Background Malonic aciduria (MA, OMIM#248360) is an extremely rare inherited metabolic disorder caused by the deficiency of malonyl‐CoA decarboxylase. The phenotype exhibited by patients with MA is variable, but may include symptoms, such as developmental delay in early childhood, seizures, vomiting, metabolic acidosis, hypoglycemia, ketosis, and cardiomyopathy. We describe the first case of a Korean child with MA who presented with dilated cardiomyopathy (DCMP) at the age of 3 months. Methods and Results A 3‐month‐old Korean boy visited our hospital for diagnosis and management of cardiomegaly. Newborn screening for inherited metabolic diseases showed a normal result; therefore, DCMP management was initiated.

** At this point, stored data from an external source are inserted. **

(** The four lines every feature repeats to fill a mesh:
    [mesh = RenderMesh(name=...)],
    [mesh.vertex_attributes.append(vertices)],
    [mesh.vertex_attributes.append(colors)],
    [mesh.vertex_index.append(indices)]; ([addComponent] returns the
    component it is given). *)
Definition fill_mesh (self : ref) (uuid1 : Z) (name : string)
  (vertices colors : array) (indices : list Z) : RenderMesh :=
let mesh := RenderMesh__init__ self uuid1 (Some name) None None None None in
let mesh := vertex_attributes_append mesh vertices in
let mesh := vertex_attributes_append mesh colors in
vertex_index_append mesh indices.

(** The second half of the mesh invariant of the data model: every index
    refers to a row of the first vertex-attribute array. *)
Definition indices_in_range (mesh : RenderMesh) : bool :=
let rows := match _vertex_attributes mesh with
            | a :: _ => length a
            | [] => O
            end in
forallb (λ ix, forallb (λ i, Z.leb 0 i && Z.ltb i (Z.of_nat rows)) ix)
  (_vertex_index mesh).

Section Bezier.

(** [bezier.Curve.from_nodes(nodes).evaluate_multi(s_vals)] of the
    [bezier] package: the points of the curve at the parameters [s_vals],
    one row per coordinate. *)
Variable evaluate_multi : list (list Q) → list Q → list (list Q).

(** [generate_bezier_data(bezier_control_nodes, num_points)] *)
Definition generate_bezier_data (bezier_control_nodes : list (list Q))
  (num_points : nat) : result (array * array * list Z) :=
nodes ←← separate_coordinates bezier_control_nodes;
let x_values := linspace 0 1 num_points in
let bezier_points := evaluate_multi nodes x_values in
bezier_points_xyz ←← combine_coordinates bezier_points;
bezier_vertices ←← vertices_to_line_vertices (xyz_to_vertices bezier_points_xyz);
let bezier_colors :=
  constant_colors [(5 # 10)%Q; 0%Q; 1%Q; 1%Q] (length bezier_vertices) in
let bezier_indices := index_range (length bezier_vertices) in
Ok (bezier_vertices, bezier_colors, bezier_indices).

(** The two meshes [BezierCurve.render_curve] builds (lines 79-112): the
    curve and the control nodes. *)
Definition render_curve_meshes (self1 self2 : ref) (uuid1 uuid2 : Z)
  (bezier_control_nodes : list (list Q)) (render_detail : nat)
  : result (RenderMesh * RenderMesh) :=
data ←← generate_bezier_data bezier_control_nodes render_detail;
let bezier_mesh :=
  fill_mesh self1 uuid1 "bezier_mesh" data.1.1 data.1.2 data.2 in
let control_nodes_vertices := xyz_to_vertices bezier_control_nodes in
let control_nodes_colors :=
  constant_colors [(5 # 10)%Q; (5 # 10)%Q; 1%Q; 1%Q]
    (length control_nodes_vertices) in
let control_nodes_indices := index_range (length control_nodes_vertices) in
let control_nodes_mesh :=
  fill_mesh self2 uuid2 "control_nodes_mesh" control_nodes_vertices
    control_nodes_colors control_nodes_indices in
Ok (bezier_mesh, control_nodes_mesh).

End Bezier.

(** ** Exceptions of numpy, of [eval] and of skspatial

    The feature code calls [np.linspace] and [Plane.best_fit], which raise
    [ValueError], and it indexes the value of the expression typed by the
    user, which raises [TypeError] when that value is a Python number.
    [outcome] is [result] with these exceptions beside those of [exn]. *)

Inductive raised := Exn (e : exn) | ValueError | TypeError.

Inductive outcome (A : Type) := Returns (a : A) | Raises (r : raised).
Arguments Returns {A} a.
Arguments Raises {A} r.

Definition obind {A B} (o : outcome A) (k : A → outcome B) : outcome B :=
match o with
| Returns a => k a
| Raises r => Raises r
end.

Notation "x ⇐ o ; k" := (obind o (fun x => k))
(at level 100, o at next level, right associativity, only parsing).

(** a computation that raises nothing but the exceptions of [exn] *)
Definition lift {A} (r : result A) : outcome A :=
match r with
| Ok a => Returns a
| Raise e => Raises (Exn e)
end.

(** [np.linspace(start, stop, num)] for an integer [num]: numpy raises
    [ValueError] (number of samples must be non-negative) when [num] is
    negative. *)
Definition np_linspace (start stop : Q) (num : Z) : outcome (list Q) :=
if Z.ltb num 0 then Raises ValueError
else Returns (linspace start stop (Z.to_nat num)).

(** ** 2D function plotting with its exceptions (plotting_base.py)

    What [eval(function, d)] returns in [eval_f_x]: an array when the
    expression is computed from the array [x]; a number when it does not
    mention [x]: a Python number (a literal, [pi], [e]) or a numpy number
    ([sin(1)]). *)
Inductive pyvalue :=
| NdArray (a : list Q)
| PyNumber (c : Q)
| NpNumber (c : Q).

(** [y[i]]: a Python number is not subscriptable ([TypeError]), a numpy
    number has no index ([IndexError]). *)
Definition subscript (y : pyvalue) (i : nat) : outcome Q :=
match y with
| NdArray a => lift (py_index a i)
| PyNumber _ => Raises TypeError
| NpNumber _ => Raises (Exn IndexError)
end.

(** the body of the loop of [generate_plot2d_data], [y] being the value of
    the expression *)
Definition plot2d_segment_exn (x : list Q) (y : pyvalue) (i : nat)
  : outcome array :=
xi ⇐ lift (py_index x i);
yi ⇐ subscript y i;
let point1 := [xi; yi; 0%Q; 1%Q] in
xj ⇐ lift (py_index x (i + 1));
yj ⇐ subscript y (i + 1);
let point2 := [xj; yj; 0%Q; 1%Q] in
Returns [point1; point2].

(** [for i in range(0, len(x)-2): plotting_vertices = np.append(...)] *)
Fixpoint plot2d_loop_exn (x : list Q) (y : pyvalue) (idx : list nat)
  (plotting_vertices : array) : outcome array :=
match idx with
| [] => Returns plotting_vertices
| i :: rest =>
    seg ⇐ plot2d_segment_exn x y i;
    plot2d_loop_exn x y rest (plotting_vertices ++ seg)
end.

(** [generate_plot2d_data(plot_boundaries, func_detail, f_x)] for an
    integer [func_detail] of either sign and an expression of either kind;
    [f_x] gives the value of the expression as a function of the array
    [x]. (An expression that [eval] itself rejects, a syntax error or an
    unknown name, is not covered.) *)
Definition generate_plot2d_data_exn (plot_boundaries : Q * Q * Q * Q)
  (func_detail : Z) (f_x : list Q → pyvalue)
  : outcome (array * array * list Z) :=
let '(b0, b1, _, _) := plot_boundaries in
x ⇐ np_linspace b0 b1 func_detail;
let y := f_x x in
plotting_vertices ⇐ plot2d_loop_exn x y (seq 0 (length x - 2)) [];
let plotting_colors :=
  constant_colors [(5 # 10)%Q; 0%Q; 1%Q; 1%Q] (length plotting_vertices) in
let plotting_indices := index_range (length plotting_vertices) in
Returns (plotting_vertices, plotting_colors, plotting_indices).

(** The mesh [FunctionPlotting.render_2d_plot] builds (lines 90-101). *)
Definition render_2d_plot_mesh (self : ref) (uuid1 : Z)
  (plot_boundaries : Q * Q * Q * Q) (func_detail : Z)
  (f_x : list Q → pyvalue) : outcome RenderMesh :=
data ⇐ generate_plot2d_data_exn plot_boundaries func_detail f_x;
Returns (fill_mesh self uuid1 "plotting2d_mesh" data.1.1 data.1.2 data.2).

(** a stand-in for the [bezier] package, for running the bezier code on
    concrete data: the constant curve that stays at the first control
    node *)
Definition stub_evaluate_multi (nodes : list (list Q)) (s_vals : list Q)
  : list (list Q) :=
map (λ row, map (λ _, default 0%Q (head row)) s_vals) nodes.

(** ** 3D function plotting (plotting_base.py)

    [eval_f_x_y(function, x, y)] evaluates the expression typed by the
    user at one point; [f_x_y] is the function the expression denotes, for
    an expression that evaluates to a number at every point. *)

(** the vertex [(a, f(a, c), c, 1)] *)
Definition plot3d_point (f_x_y : Q → Q → Q) (a c : Q) : list Q :=
[a; f_x_y a c; c; 1%Q].

(** The six vertices one pass of the inner loop of [generate_plot3d_data]
    appends (lines 190-202), [l] and [q] already incremented: the two
    triangles of the grid cell between samples [l-1], [l] of [x] and
    [q-1], [q] of [z]. *)
Definition plot3d_cell (f_x_y : Q → Q → Q) (x z : list Q) (q l : nat)
  : result array :=
xl1 ←← py_index x (l - 1);
zq1 ←← py_index z (q - 1);
xl ←← py_index x l;
zq ←← py_index z q;
Ok [plot3d_point f_x_y xl1 zq1; plot3d_point f_x_y xl zq1;
    plot3d_point f_x_y xl zq;
    plot3d_point f_x_y xl1 zq1; plot3d_point f_x_y xl zq;
    plot3d_point f_x_y xl1 zq].

(** [while (l < len(x) - 1): l += 1; ...]: the inner loop, entered with
    the current [l]. *)
Equations? plot3d_inner (f_x_y : Q → Q → Q) (x z : list Q) (q l : nat)
  (triangles_vertices : array) : result array
  by wf (length x - 1 - l)%nat lt :=
plot3d_inner f_x_y x z q l triangles_vertices
  with inspect (Z.ltb (Z.of_nat l) (Z.of_nat (length x) - 1)) := {
  | exist _ true _ with plot3d_cell f_x_y x z q (S l) := {
      | Ok cell =>
          plot3d_inner f_x_y x z q (S l) (triangles_vertices ++ cell)
      | Raise e => Raise e }
  | exist _ false _ => Ok triangles_vertices }.
Proof.
  match goal with H : Z.ltb _ _ = true |- _ => apply Z.ltb_lt in H end.
  lia.
Qed.

(** [while (q < len(z) - 1): q += 1; l = 0; ...]: the outer loop, entered
    with the current [q]. *)
Equations? plot3d_outer (f_x_y : Q → Q → Q) (x z : list Q) (q : nat)
  (triangles_vertices : array) : result array
  by wf (length z - 1 - q)%nat lt :=
plot3d_outer f_x_y x z q triangles_vertices
  with inspect (Z.ltb (Z.of_nat q) (Z.of_nat (length z) - 1)) := {
  | exist _ true _ with plot3d_inner f_x_y x z (S q) 0 triangles_vertices := {
      | Ok triangles_vertices' =>
          plot3d_outer f_x_y x z (S q) triangles_vertices'
      | Raise e => Raise e }
  | exist _ false _ => Ok triangles_vertices }.
Proof.
  match goal with H : Z.ltb _ _ = true |- _ => apply Z.ltb_lt in H end.
  lia.
Qed.

(** [generate_plot3d_data(plot_boundaries, func_detail, f_x_y)] up to line
    206, for an integer [func_detail] of either sign: the vertices, the
    colors and the indices. The normals (lines 208-229) are computed with
    [np.cross] and [np.linalg.norm], that is with square roots of floats,
    and are not embedded. *)
Definition generate_plot3d_triangles (plot_boundaries : Q * Q * Q * Q)
  (func_detail : Z) (f_x_y : Q → Q → Q)
  : outcome (array * array * list Z) :=
let '(b0, b1, b2, b3) := plot_boundaries in
x ⇐ np_linspace b0 b1 func_detail;
z ⇐ np_linspace b2 b3 func_detail;
triangles_vertices ⇐ lift (plot3d_outer f_x_y x z 0 []);
let triangles_colors :=
  constant_colors [0%Q; 1%Q; 1%Q; 1%Q] (length triangles_vertices) in
let triangles_indices := index_range (length triangles_vertices) in
Returns (triangles_vertices, triangles_colors, triangles_indices).

(** ** Plane fitting (planefitting_base.py) *)

(** Python's [min(a, b)] and [max(a, b)]: the first argument unless the
    second is strictly smaller (larger). *)
Definition py_min (a b : Q) : Q := if Qlt_le_dec b a then b else a.
Definition py_max (a b : Q) : Q := if Qlt_le_dec a b then b else a.

(** the loop of [find_boundaries] over [coordinates[1:]] *)
Fixpoint find_boundaries_loop (rest : list (list Q))
  (bounds : Q * Q * Q * Q * Q * Q) : result (Q * Q * Q * Q * Q * Q) :=
match rest with
| [] => Ok bounds
| sublist :: rest' =>
    let '(min_x, max_x, min_y, max_y, min_z, max_z) := bounds in
    s0 ←← py_index sublist 0;
    s1 ←← py_index sublist 1;
    s2 ←← py_index sublist 2;
    find_boundaries_loop rest'
      (py_min min_x s0, py_max max_x s0, py_min min_y s1, py_max max_y s1,
       py_min min_z s2, py_max max_z s2)
end.

(** [find_boundaries(coordinates)]; the result is
    [(min_x, max_x, min_y, max_y, min_z, max_z)]. *)
Definition find_boundaries (coordinates : list (list Q))
  : result (Q * Q * Q * Q * Q * Q) :=
c0 ←← py_index coordinates 0;
x0 ←← py_index c0 0;
y0 ←← py_index c0 1;
z0 ←← py_index c0 2;
find_boundaries_loop (drop 1 coordinates) (x0, x0, y0, y0, z0, z0).

(** Vectors and points of [skspatial] are numpy arrays of three entries;
    [dot], [cross] and the arithmetic used by the plane code, on exact
    numbers. *)
Definition vdot (a b : vec3) : Q :=
(vx a * vx b + vy a * vy b + vz a * vz b)%Q.

Definition vcross (a b : vec3) : vec3 :=
V3 (vy a * vz b - vz a * vy b)%Q
   (vz a * vx b - vx a * vz b)%Q
   (vx a * vy b - vy a * vx b)%Q.

Definition vscale (k : Q) (a : vec3) : vec3 :=
V3 (k * vx a)%Q (k * vy a)%Q (k * vz a)%Q.

Definition vadd (a b : vec3) : vec3 :=
V3 (vx a + vx b)%Q (vy a + vy b)%Q (vz a + vz b)%Q.

Definition vsub (a b : vec3) : vec3 :=
V3 (vx a - vx b)%Q (vy a - vy b)%Q (vz a - vz b)%Q.

(** equality of two vectors as numbers, entry by entry *)
Definition veq (a b : vec3) : Prop :=
(vx a == vx b ∧ vy a == vy b ∧ vz a == vz b)%Q.

(** the attributes [point] and [normal] of a [skspatial] plane *)
Record Plane := mkPlane { plane_point : vec3; plane_normal : vec3 }.

(** [generate_planefitting_data(plane, fitting_nodes)]; the threshold
    [1.-10e-6] is 0.99999. *)
Definition generate_planefitting_data (plane : Plane)
  (fitting_nodes : list (list Q)) : result (list vec3 * array * list Z) :=
bounds ←← find_boundaries fitting_nodes;
let '(min_x, max_x, min_y, max_y, min_z, max_z) := bounds in
let diameter :=
  py_max (py_max (max_x - min_x) (max_y - min_y)) (max_z - min_z) in
let global_x := V3 1 0 0 in
let global_y := V3 0 1 0 in
let normal := plane_normal plane in
let plane_x :=
  if Qlt_le_dec (vdot global_x normal) (99999 # 100000)
  then vcross global_x normal else vcross global_y normal in
let plane_y := vcross plane_x normal in
let point := plane_point plane in
let bottom_left :=
  vsub (vsub point (vscale diameter plane_x)) (vscale diameter plane_y) in
let top_left :=
  vadd (vsub point (vscale diameter plane_x)) (vscale diameter plane_y) in
let bottom_right :=
  vsub (vadd point (vscale diameter plane_x)) (vscale diameter plane_y) in
let top_right :=
  vadd (vadd point (vscale diameter plane_x)) (vscale diameter plane_y) in
let planefitting_vertices :=
  [bottom_left; top_left; bottom_right; top_right] in
let planefitting_indices := [0; 1; 3; 0; 3; 2] in
let planefitting_colors :=
  constant_colors [(5 # 10)%Q; 0%Q; 1%Q; 1%Q] (length planefitting_vertices) in
Ok (planefitting_vertices, planefitting_colors, planefitting_indices).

Biochemical and the MLYCD gene analyses subsequently confirmed diagnosis of MA. Elevated plasma C3DC level and excessive excretion of urinary malonate were observed, and two pathogenic variants, including a novel start codon mutation (c.1A>G), were identified in MLYCD. A low long‐chain fat diet with middle‐chain triglyceride formula and L‐carnitine supplementation was initiated. The patient is now 5 years old and exhibits considerably improved cardiac function. Conclusions MA can be diagnosed using newborn screening; however, negative results do not exclude the possibility of disease. Metabolic screening for differential diagnosis of infantile DCMP is recommended to rule out rare, but manageable, metabolic cardiomyopathies. This is the first report of MA diagnosed in a patient following presentation with infantile‐onset dilated cardiomyopathy following negative malonylcarnitine measurement results in a newborn screening program. The disease was successfully managed with a combination of medical therapy and dietary intervention.